"PAJAK LO, DEN!"
Deni memutar bola matanya jengah. "Pajak apa lagi?"
Wawan terbahak melihat wajah masam Deni. "PAJAK BARU PUTUS!"
Seruan yang membuat seisi kelas menertawakannya. Deni melempar gulungan kertas pada Wawan. "Masih pagi gak usah ngebacot!"
Wisnu berdeham. "Kalo gua jadi Cilla, gua gak bakal mau ngeliat muka lo lagi, Den."
Deni menenggelamkan wajahnya di atas meja. "Diem ah, Nu. Gak usah ngebuat gua semakin bersalah."
Wisnu melirik Deni dengan sinis lalu mengobrol dengan Elzan dan Bimo. Deni jadi tak semangat sekolah karena diejek sedari tadi. Ini semua karena mulut ember Wisnu yang menyebarkan soal hubungannya dan Cilla yang sudah kandas. Memikirkan perkataan Cilla membuatnya teringat soal Yana.
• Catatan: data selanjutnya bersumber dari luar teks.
(* ===== verification/InviteCommands.v ===== *)
(** Handlers of [app/chats/commands/invites] and
    [app/chats/commands/join_requests]. *)
From S2P Require Import Prelude Config Events MemberModel InviteModel ChatModel PrivacyModel Store Wp Rbac Access ChatRepo PrivacyService InviteRepo ChatCommands.

Module CreateInviteLink.
Record command : Type := Mk {
  user_jwt_data : UserJWTData;
  chat_id : UUID;
  name : option text;
  expires_at : option datetime;
  usage_limit : option Z;
  creates_join_request : bool;
}.
Section handler.
Context `{R : RBACManager}.
Definition handle (cmd : command) : M ChatInviteLink.t :=
  let user_id := jwt_id (user_jwt_data cmd) in
  chat ← live_chat (chat_id cmd);
  member ← ChatRepository.get_member_chat (chat_id cmd) user_id;
  n1 ← now_utc; n2 ← now_utc;
  _ ← guard_not (negb (ChatAccessService.has_permissions n1 n2 (user_jwt_data cmd) member
                         ["member:invite"%string]))
        (AccessDeniedChatError (chat_id cmd) user_id);
  _ ← guard_not (bool_decide (Chat.type chat = DIRECT)) (InvalidInviteLinkError "direct_chat");
  links ← ChatInviteLinkRepository.count_not_revoked (Chat.id chat);
  _ ← guard_not (chat_config.MAX_INVITE_LINKS_PER_CHAT <=? links)
        (InviteLinksLimitExceededError chat_config.MAX_INVITE_LINKS_PER_CHAT);
  n3 ← now_utc; uuid ← uuid7; token ← token_urlsafe;
  invite ← lift (ChatInviteLink.create n3 uuid token (Chat.id chat) user_id (name cmd)
                   (expires_at cmd) (usage_limit cmd) (creates_join_request cmd));
  _ ← ChatInviteLinkRepository.create invite;
  _ ← commit;
  mret invite.
End handler.
End CreateInviteLink.

Module RevokeInviteLink.
Record command : Type := Mk {
  user_jwt_data : UserJWTData;
  chat_id : UUID;
  invite_id : UUID;
}.
Section handler.
Context `{R : RBACManager}.
Definition handle (cmd : command) : M ChatInviteLink.t :=
  let user_id := jwt_id (user_jwt_data cmd) in
  member ← ChatRepository.get_member_chat (chat_id cmd) user_id;
  n1 ← now_utc; n2 ← now_utc;
  _ ← guard_not (negb (ChatAccessService.has_permissions n1 n2 (user_jwt_data cmd) member
                         ["member:invite"%string]))
        (AccessDeniedChatError (chat_id cmd) user_id);
  invite ← ChatInviteLinkRepository.get_by_id (invite_id cmd);
  invite ← or_raise invite (NotFoundInviteLinkIdError (invite_id cmd));
  _ ← guard_not (negb (ChatInviteLink.chat_id invite =? chat_id cmd))
        (NotFoundInviteLinkIdError (invite_id cmd));
  if ChatInviteLink.is_revoked invite then mret invite
  else
    n3 ← now_utc;
    let invite := ChatInviteLink.revoke n3 invite in
    _ ← flush_invite invite;
    _ ← commit;
    mret invite.
End handler.
End RevokeInviteLink.

Module JoinChatByInvite.
Record command : Type := Mk {
  user_jwt_data : UserJWTData;
  code : text;
}.
(** [session.refresh(invite)] reads the row again *)
Definition refresh_invite (i : ChatInviteLink.t) : M ChatInviteLink.t :=
  query (λ s, default i (invites s !! ChatInviteLink.id i)).

Definition handle (cmd : command) : M JoinResult :=
  let user_id := jwt_id (user_jwt_data cmd) in
  invite ← ChatInviteLinkRepository.get_by_code (code cmd);
  invite ← or_raise invite (NotFoundInviteLinkError (code cmd));
  n1 ← now_utc;
  _ ← match ChatInviteLink.inactive_reason n1 invite with
      | Some reason => raise (InviteLinkExpiredError reason)
      | None => mret tt
      end;
  chat ← ChatRepository.get_by_id (ChatInviteLink.chat_id invite);
  chat ← or_raise chat (NotFoundInviteLinkError (code cmd));
  _ ← guard_not (bool_decide (Chat.type chat = DIRECT)) (NotFoundInviteLinkError (code cmd));
  if ChatInviteLink.creates_join_request invite then
    request ← ChatJoinRequestService.submit chat user_id (Some (ChatInviteLink.id invite));
    _ ← publish_request request;
    _ ← flush_join_request request;
    _ ← commit;
    mret (Requested request)
  else
    existing ← ChatRepository.get_member_chat (Chat.id chat) user_id;
    n2 ← now_utc;
    _ ← match existing with
        | Some m =>
          if ChatMember.is_banned n2 m then raise (AccessDeniedChatError (Chat.id chat) user_id)
          else raise (AlreadyMemberError user_id (Chat.id chat))
        | None => mret tt
        end;
    consumed ← ChatInviteLinkRepository.consume (ChatInviteLink.id invite);
    match consumed with
    | None =>
      invite ← refresh_invite invite;
      n3 ← now_utc;
      raise (InviteLinkExpiredError
               (default USAGE_LIMIT_REACHED (ChatInviteLink.inactive_reason n3 invite)))
    | Some _ =>
      chat ← take_places chat 1;
      let chat := Chat.add_member chat user_id (Chat.default_member_role (Chat.type chat)) in
      _ ← publish_chat chat;
      _ ← flush_members chat;
      _ ← commit;
      mret (Joined chat)
    end.
End JoinChatByInvite.

(** [JoinRequestsResolutionDTO] *)
Record Resolution : Type := MkResolution { resolved : list Z; skipped : list Z }.

Module ApproveJoinRequests.
Record command : Type := Mk {
  user_jwt_data : UserJWTData;
  chat_id : UUID;
  user_ids : list Z;
}.

(** The loop over the pending requests: those approved, and those among them
    to add as members. *)
Fixpoint resolve_pending (requester_id : Z) (members : gmap Z ChatMember.t)
  (pending : list ChatJoinRequest.t) : M (list ChatJoinRequest.t * list ChatJoinRequest.t) :=
  match pending with
  | [] => mret ([], [])
  | request :: rest =>
    n1 ← now_utc;
    let member := members !! ChatJoinRequest.user_id request in
    if match member with Some m => ChatMember.is_banned n1 m | None => false end
    then resolve_pending requester_id members rest
    else
      n2 ← now_utc;
      let request := ChatJoinRequest.approve n2 request requester_id in
      '(approved, to_add) ← resolve_pending requester_id members rest;
      mret (request :: approved, if is_none member then request :: to_add else to_add)
  end.

(** the links of the requests to add, for [Counter] *)
Definition credited (to_add : list ChatJoinRequest.t) : list UUID :=
  omap ChatJoinRequest.invite_link_id to_add.

Section handler.
Context `{R : RBACManager}.
Definition handle (cmd : command) : M Resolution :=
  let requester_id := jwt_id (user_jwt_data cmd) in
  let wanted := fromkeys (user_ids cmd) in
  '(chat, requester) ← ChatRepository.get_chat_and_member (chat_id cmd) requester_id;
  n1 ← now_utc; n2 ← now_utc;
  _ ← guard_not (negb (ChatAccessService.has_permissions n1 n2 (user_jwt_data cmd)
                         (Some requester) ["member:invite"%string]))
        (AccessDeniedChatError (Chat.id chat) requester_id);
  pending ← ChatJoinRequestRepository.list_pending_for (Chat.id chat) wanted;
  members ← ChatRepository.members_by_user_ids (Chat.id chat)
              (ChatJoinRequest.user_id <$> pending);
  '(approved, to_add) ← resolve_pending requester_id members pending;
  let approved_ids := ChatJoinRequest.user_id <$> approved in
  let role_id := Chat.default_member_role (Chat.type chat) in
  chat ← match to_add with
         | [] => mret chat
         | _ =>
           chat ← take_places chat (len to_add);
           let chat := Chat.add_members chat (ChatJoinRequest.user_id <$> to_add) role_id in
           _ ← ChatInviteLinkRepository.credit_usage (credited to_add);
           mret chat
         end;
  let chat := Chat.approve_join_requests chat approved_ids requester_id (role_int role_id) in
  _ ← publish_chat chat;
  _ ← flush_members chat;
  _ ← for_each approved flush_join_request;
  _ ← commit;
  mret (MkResolution approved_ids
          (merge_sort Z.le (filter (λ u, u ∉ approved_ids) wanted))).
End handler.
End ApproveJoinRequests.

Module DeclineJoinRequests.
Record command : Type := Mk {
  user_jwt_data : UserJWTData;
  chat_id : UUID;
  user_ids : list Z;
}.
(** [for request in pending: request.decline(resolved_by=requester_id)] *)
Fixpoint decline_each (requester_id : Z) (pending : list ChatJoinRequest.t)
  : M (list ChatJoinRequest.t) :=
  match pending with
  | [] => mret []
  | request :: rest =>
    n ← now_utc;
    rest ← decline_each requester_id rest;
    mret (ChatJoinRequest.decline n request requester_id :: rest)
  end.
Section handler.
Context `{R : RBACManager}.
Definition handle (cmd : command) : M Resolution :=
  let requester_id := jwt_id (user_jwt_data cmd) in
  let wanted := fromkeys (user_ids cmd) in
  '(chat, requester) ← ChatRepository.get_chat_and_member (chat_id cmd) requester_id;
  n1 ← now_utc; n2 ← now_utc;
  _ ← guard_not (negb (ChatAccessService.has_permissions n1 n2 (user_jwt_data cmd)
                         (Some requester) ["member:invite"%string]))
        (AccessDeniedChatError (Chat.id chat) requester_id);
  pending ← ChatJoinRequestRepository.list_pending_for (Chat.id chat) wanted;
  pending ← decline_each requester_id pending;
  let declined := ChatJoinRequest.user_id <$> pending in
  let chat := Chat.decline_join_requests chat declined requester_id None false in
  _ ← publish_chat chat;
  _ ← for_each pending flush_join_request;
  _ ← commit;
  mret (MkResolution declined (merge_sort Z.le (filter (λ u, u ∉ declined) wanted))).
End handler.
End DeclineJoinRequests.

Module DeclineAllJoinRequests.
Record command : Type := Mk {
  user_jwt_data : UserJWTData;
  chat_id : UUID;
}.
Section handler.
Context `{R : RBACManager}.
Definition handle (cmd : command) : M Z :=
  let requester_id := jwt_id (user_jwt_data cmd) in
  '(chat, requester) ← ChatRepository.get_chat_and_member (chat_id cmd) requester_id;
  n1 ← now_utc; n2 ← now_utc;
  _ ← guard_not (negb (ChatAccessService.has_permissions n1 n2 (user_jwt_data cmd)
                         (Some requester) ["member:invite"%string]))
        (AccessDeniedChatError (Chat.id chat) requester_id);
  declined ← ChatJoinRequestRepository.decline_all (Chat.id chat) requester_id;
  _ ← (if declined =? 0 then mret tt
       else publish_chat (Chat.decline_join_requests chat [] requester_id (Some declined) true));
  _ ← commit;
  mret declined.
End handler.
End DeclineAllJoinRequests.

Module CancelJoinRequest.
Record command : Type := Mk {
  user_jwt_data : UserJWTData;
  chat_id : UUID;
}.
Definition handle (cmd : command) : M unit :=
  let user_id := jwt_id (user_jwt_data cmd) in
  request ← ChatJoinRequestRepository.get (chat_id cmd) user_id;
  request ← or_raise request (NotFoundJoinRequestError (chat_id cmd) user_id);
  _ ← guard_not (negb (ChatJoinRequest.is_pending request))
        (NotFoundJoinRequestError (chat_id cmd) user_id);
  let request := ChatJoinRequest.cancel request in
  _ ← ChatJoinRequestRepository.delete request;
  _ ← publish_request request;
  commit.
End CancelJoinRequest.
(* ===== verification/MessageCommands.v ===== *)
(** Handlers of [app/chats/commands/messages] (sending, forwarding, editing, deleting) and [app/chats/commands/pins]. *)
From S2P Require Import Prelude Config Events MemberModel MessageModel ChatModel PrivacyModel Store Wp Rbac Access ChatRepo PrivacyService MessageRepo.

Module SendMessage.
Record command : Type := Mk {
  chat_id : UUID;
  content : option text;
  reply_to_id : option UUID;
  message_type : MessageType;
  upload_tokens : list UUID;
  user_jwt_data : UserJWTData;
}.
Section handler.
Context `{R : RBACManager}.
Definition handle (cmd : command) : M Message.t :=
  let user_id := jwt_id (user_jwt_data cmd) in
  '(chat, member) ← ChatRepository.get_chat_and_member (chat_id cmd) user_id;
  n1 ← now_utc; n2 ← now_utc;
  _ ← guard_not (negb (ChatAccessService.can_send_message n1 n2 (user_jwt_data cmd) chat
                         (Some member)))
        (AccessDeniedChatError (chat_id cmd) user_id);
  _ ← ChatPrivacyService.ensure_can_message chat user_id;
  _ ← MessageService.is_slow chat user_id (Some member);
  claimed ← match upload_tokens cmd with
            | [] => mret []
            | tokens => AttachmentRepository.get_by_ids tokens
            end;
  _ ← guard_not (negb (bool_decide (claimed = []))
                 && negb (len (upload_tokens cmd) =? len claimed))
        (AttachmentNotFoundError []);
  _ ← match reply_to_id cmd with
      | Some r =>
        reply_msg ← MessageRepository.get_by_id r false;
        guard_not (is_none reply_msg) (NotFoundMessageError r)
      | None => mret tt
      end;
  message_date ← now_utc;
  next_seq ← ChatRepository.allocate_message_seq (chat_id cmd) message_date 1;
  next_seq ← or_raise next_seq (NotFoundChatError (chat_id cmd));
  uuid ← uuid7;
  msg ← lift (Message.create uuid (Some user_id) (chat_id cmd) next_seq (content cmd)
                (reply_to_id cmd) (message_type cmd) None None None (Some claimed) true None);
  _ ← publish_message msg;
  _ ← MessageRepository.create msg;
  _ ← commit;
  mret msg.
End handler.
End SendMessage.

(** [x if y is None else y] *)
Definition none_else {A} (y x : option A) : option A := match y with None => x | Some _ => y end.

Module ForwardMessage.
Record command : Type := Mk {
  user_jwt_data : UserJWTData;
  source_chat_id : UUID;
  source_message_id : UUID;
  target_chat_id : UUID;
  comment : option text;
}.
Section handler.
Context `{R : RBACManager}.
Definition handle (cmd : command) : M Message.t :=
  let user_id := jwt_id (user_jwt_data cmd) in
  source_member ← ChatRepository.get_member_chat (source_chat_id cmd) user_id;
  source_member ← or_raise source_member (NotChatMemberError (source_chat_id cmd) user_id);
  source_msg ← MessageRepository.get_by_id (source_message_id cmd) true;
  source_msg ← or_raise source_msg (NotFoundMessageError (source_message_id cmd));
  _ ← guard_not (negb (Message.chat_id source_msg =? source_chat_id cmd)
                 || Message.is_deleted source_msg)
        (NotFoundMessageError (source_message_id cmd));
  n1 ← now_utc; n2 ← now_utc;
  _ ← guard_not (negb (ChatAccessService.has_permissions n1 n2 (user_jwt_data cmd)
                         (Some source_member) ["message:read"%string]))
        (AccessDeniedChatError (source_chat_id cmd) user_id);
  '(target_chat, target_member) ←
    ChatRepository.get_chat_and_member (target_chat_id cmd) user_id;
  n3 ← now_utc; n4 ← now_utc;
  _ ← guard_not (negb (ChatAccessService.can_send_message n3 n4 (user_jwt_data cmd) target_chat
                         (Some target_member)))
        (AccessDeniedChatError (target_chat_id cmd) user_id);
  _ ← ChatPrivacyService.ensure_can_message target_chat user_id;
  _ ← MessageService.is_slow target_chat user_id (Some target_member);
  fresh ← uuid7_supply (length (Message.attachments source_msg));
  let forward_attachments :=
    imap (λ i a, MessageAttachment.create_for_forward (fresh i) a (Chat.id target_chat))
      (filter (λ a, MessageAttachment.is_success a = true) (Message.attachments source_msg)) in
  message_date ← now_utc;
  next_seq ← ChatRepository.allocate_message_seq (target_chat_id cmd) message_date 1;
  next_seq ← or_raise next_seq (NotFoundChatError (target_chat_id cmd));
  uuid ← uuid7;
  forwarded_msg ← lift (Message.create uuid (Some user_id) (target_chat_id cmd) next_seq
    (if truthy_text (comment cmd) then comment cmd else Message.content source_msg)
    None FORWARD
    (none_else (Message.forwarded_from_chat_id source_msg) (Some (Message.chat_id source_msg)))
    (none_else (Message.forwarded_from_message_id source_msg) (Some (Message.id source_msg)))
    (none_else (Message.forwarded_from_author_id source_msg) (Message.author_id source_msg))
    (Some forward_attachments) true None);
  _ ← publish_message forwarded_msg;
  _ ← MessageRepository.create forwarded_msg;
  _ ← commit;
  mret forwarded_msg.
End handler.
End ForwardMessage.

Module ForwardMessages.
Record command : Type := Mk {
  user_jwt_data : UserJWTData;
  source_chat_id : UUID;
  source_message_ids : list UUID;
  target_chat_id : UUID;
  hide_author : bool;
  comment : option text;
}.

(** [created.append(Message.create_forward(...))] for each source; the last one
    notifies. A forwarded message takes one id per attachment and one of its
    own: [base] is where its ids start in the supply. *)
Fixpoint build_forwards (fresh : nat → UUID) (cmd : command) (user_id : Z)
  (sources : list Message.t) (seq : Z) : result error (list Message.t) :=
  match sources with
  | [] => mret []
  | source :: rest =>
    m ← Message.create_forward fresh source user_id (target_chat_id cmd) seq (hide_author cmd)
          (bool_decide (rest = []));
    let used := S (length (Message.attachments m)) in
    ms ← build_forwards (λ i, fresh (used + i)%nat) cmd user_id rest (seq + 1);
    mret (m :: ms)
  end.

Definition _build_messages (fresh : nat → UUID) (cmd : command) (user_id : Z)
  (sources : list Message.t) (comment : option text) (first_seq : Z)
  : result error (list Message.t) :=
  if truthy_text comment then
    m ← Message.create (fresh 0%nat) (Some user_id) (target_chat_id cmd) first_seq comment None
          TEXT None None None None false None;
    ms ← build_forwards (λ i, fresh (S i)) cmd user_id sources (first_seq + 1);
    mret (m :: ms)
  else build_forwards fresh cmd user_id sources first_seq.

Definition _ensure_slow_mode (c : Chat.t) (member : ChatMember.t) (user_id total : Z) : M unit :=
  n ← now_utc;
  if (Chat.slow_mode_seconds c <=? 0) || ChatAccessService.can_bypass_slow_mode n (Some member)
  then mret tt
  else
    _ ← guard_not (1 <? total) (SlowModeMultipleMessagesError (Chat.id c) total);
    MessageService.is_slow c user_id (Some member).

(** [command.comment.strip() if command.comment else None] *)
Definition cleaned_comment (cmd : command) : option text :=
  if truthy_text (comment cmd) then strip <$> comment cmd else None.

Definition ids_needed (sources : list Message.t) : nat :=
  S (sum_list ((λ m, S (length (Message.attachments m))) <$> sources)).

Section handler.
Context `{R : RBACManager}.
Definition handle (cmd : command) : M (list Message.t) :=
  let user_id := jwt_id (user_jwt_data cmd) in
  let source_ids := fromkeys (source_message_ids cmd) in
  source_member ← ChatRepository.get_member_chat (source_chat_id cmd) user_id;
  source_member ← or_raise source_member (NotChatMemberError (source_chat_id cmd) user_id);
  n0 ← now_utc;
  _ ← guard_not (ChatMember.is_banned n0 source_member)
        (NotChatMemberError (source_chat_id cmd) user_id);
  n1 ← now_utc; n2 ← now_utc;
  _ ← guard_not (negb (ChatAccessService.has_permissions n1 n2 (user_jwt_data cmd)
                         (Some source_member) ["message:read"%string]))
        (AccessDeniedChatError (source_chat_id cmd) user_id);
  sources ← MessageRepository.get_many_in_chat (source_chat_id cmd) source_ids;
  _ ← match sources, source_ids with
      | [], i :: _ => raise (NotFoundMessageError i)
      | [], [] => raise IndexError
      | _, _ => mret tt
      end;
  let forwardable := filter (λ m, Message.is_forwardable m = true) sources in
  _ ← guard_not (bool_decide (forwardable = []))
        (InvalidMessageError "selected messages have nothing to forward");
  '(target_chat, target_member) ←
    ChatRepository.get_chat_and_member (target_chat_id cmd) user_id;
  n3 ← now_utc; n4 ← now_utc;
  _ ← guard_not (negb (ChatAccessService.can_send_message n3 n4 (user_jwt_data cmd) target_chat
                         (Some target_member)))
        (AccessDeniedChatError (target_chat_id cmd) user_id);
  _ ← ChatPrivacyService.ensure_can_message target_chat user_id;
  let comment := cleaned_comment cmd in
  let total := len forwardable + (if truthy_text comment then 1 else 0) in
  _ ← _ensure_slow_mode target_chat target_member user_id total;
  message_date ← now_utc;
  last_seq ← ChatRepository.allocate_message_seq (target_chat_id cmd) message_date total;
  last_seq ← or_raise last_seq (NotFoundChatError (target_chat_id cmd));
  fresh ← uuid7_supply (ids_needed forwardable);
  created ← lift (_build_messages fresh cmd user_id forwardable comment (last_seq - total + 1));
  _ ← publish (concat ((λ m, (Message.pull_events m).1) <$> created));
  _ ← MessageRepository.create_many created;
  _ ← commit;
  mret created.
End handler.
End ForwardMessages.

Module EditMessage.
Record command : Type := Mk {
  user_jwt_data : UserJWTData;
  chat_id : UUID;
  message_id : UUID;
  new_content : text;
}.
Definition handle (cmd : command) : M Message.t :=
  let user_id := jwt_id (user_jwt_data cmd) in
  message ← MessageRepository.get_by_id (message_id cmd) false;
  message ← or_raise message (NotFoundMessageError (message_id cmd));
  _ ← guard_not (negb (Message.chat_id message =? chat_id cmd))
        (NotFoundMessageError (message_id cmd));
  _ ← guard_not (negb (bool_decide (Message.author_id message = Some user_id))
                 || negb (Message.chat_id message =? chat_id cmd))
        (AccessDeniedChatError (chat_id cmd) user_id);
  message ← lift (Message.update_content message (new_content cmd) user_id);
  _ ← publish_message message;
  _ ← flush_message message;
  _ ← commit;
  mret message.
End EditMessage.

Module DeleteMessage.
Record command : Type := Mk {
  chat_id : UUID;
  message_id : UUID;
  user_jwt_data : UserJWTData;
}.
Section handler.
Context `{R : RBACManager}.
Definition handle (cmd : command) : M unit :=
  let user_id := jwt_id (user_jwt_data cmd) in
  message ← MessageRepository.get_by_id (message_id cmd) false;
  message ← or_raise message (NotFoundMessageError (message_id cmd));
  _ ← guard_not (negb (Message.chat_id message =? chat_id cmd))
        (NotFoundMessageError (message_id cmd));
  member ← ChatRepository.get_member_chat (chat_id cmd) user_id;
  member ← or_raise member (NotChatMemberError (chat_id cmd) user_id);
  n1 ← now_utc; n2 ← now_utc;
  _ ← guard_not (negb (bool_decide (Message.author_id message = Some user_id))
                 && negb (ChatAccessService.has_permissions n1 n2 (user_jwt_data cmd)
                            (Some member) ["message:delete"%string]))
        (AccessDeniedChatError (chat_id cmd) user_id);
  let message := Message.delete message user_id in
  unpinned ← ChatPinnedMessageRepository.delete_many (chat_id cmd) [Message.id message];
  let message := match unpinned with
                 | [] => message
                 | _ => Message.unpin message user_id
                 end in
  _ ← publish_message message;
  _ ← flush_message message;
  commit.
End handler.
End DeleteMessage.

Module PinMessage.
Record command : Type := Mk {
  user_jwt_data : UserJWTData;
  chat_id : UUID;
  message_id : UUID;
}.
Section handler.
Context `{R : RBACManager}.
(** Returns the pin the DTO is built from. *)
Definition handle (cmd : command) : M ChatPinnedMessage.t :=
  let user_id := jwt_id (user_jwt_data cmd) in
  chat ← live_chat (chat_id cmd);
  member ← ChatRepository.get_member_chat (chat_id cmd) user_id;
  n1 ← now_utc; n2 ← now_utc; n3 ← now_utc;
  _ ← lift (ChatAccessService.ensure_can_pin n1 n2 n3 (user_jwt_data cmd) member (chat_id cmd));
  message ← MessageRepository.get_by_id (message_id cmd) true;
  message ← or_raise message (NotFoundMessageError (message_id cmd));
  _ ← guard_not (negb (Message.chat_id message =? chat_id cmd))
        (NotFoundMessageError (message_id cmd));
  existing ← ChatPinnedMessageRepository.get (chat_id cmd) (message_id cmd);
  match existing with
  | Some pin => mret pin
  | None =>
    pinned_count ← ChatPinnedMessageRepository.count (chat_id cmd);
    n4 ← now_utc;
    '(chat, pin) ← lift (Chat.pin_message n4 chat message user_id pinned_count);
    n5 ← now_utc;
    seq ← ChatRepository.allocate_message_seq (chat_id cmd) n5 1;
    seq ← or_raise seq (NotFoundChatError (chat_id cmd));
    uuid ← uuid7;
    notice ← lift (Message.create_system uuid user_id (chat_id cmd) seq MESSAGE_PINNED
                     (Some (Message.id message)));
    _ ← publish ((Chat.pull_events chat).1 ++ (Message.pull_events notice).1);
    _ ← ChatPinnedMessageRepository.create pin;
    _ ← MessageRepository.create notice;
    _ ← commit;
    mret pin
  end.
End handler.
End PinMessage.

Module UnpinMessages.
Record command : Type := Mk {
  user_jwt_data : UserJWTData;
  chat_id : UUID;
  message_id : option UUID;
}.
Section handler.
Context `{R : RBACManager}.
Definition handle (cmd : command) : M unit :=
  let user_id := jwt_id (user_jwt_data cmd) in
  chat ← live_chat (chat_id cmd);
  member ← ChatRepository.get_member_chat (chat_id cmd) user_id;
  n1 ← now_utc; n2 ← now_utc; n3 ← now_utc;
  _ ← lift (ChatAccessService.ensure_can_pin n1 n2 n3 (user_jwt_data cmd) member (chat_id cmd));
  unpinned ← match message_id cmd with
             | None => ChatPinnedMessageRepository.delete_all (chat_id cmd)
             | Some i => ChatPinnedMessageRepository.delete_many (chat_id cmd) [i]
             end;
  match unpinned with
  | [] => mret tt
  | _ =>
    let chat := Chat.unpin_messages chat unpinned user_id (is_none (message_id cmd)) in
    _ ← publish_chat chat;
    commit
  end.
End handler.
End UnpinMessages.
Deni melangkah keluar kelas mendapat sorakan dari teman-teman kampretnya.
"KENAPA KELUAR, DEN?!" tanya Fathir yang hanya mendapat balasan 'bacot' dari Deni.
Deni duduk di depan kelasnya. Tersenyum tipis pada murid-murid yang menyapanya saat berlalu-lalang. Ia memainkan ponselnya ketika 2 pasang sepatu muncul di depannya. Deni mendongak, melempar senyum. "Hai, Yan, Bell."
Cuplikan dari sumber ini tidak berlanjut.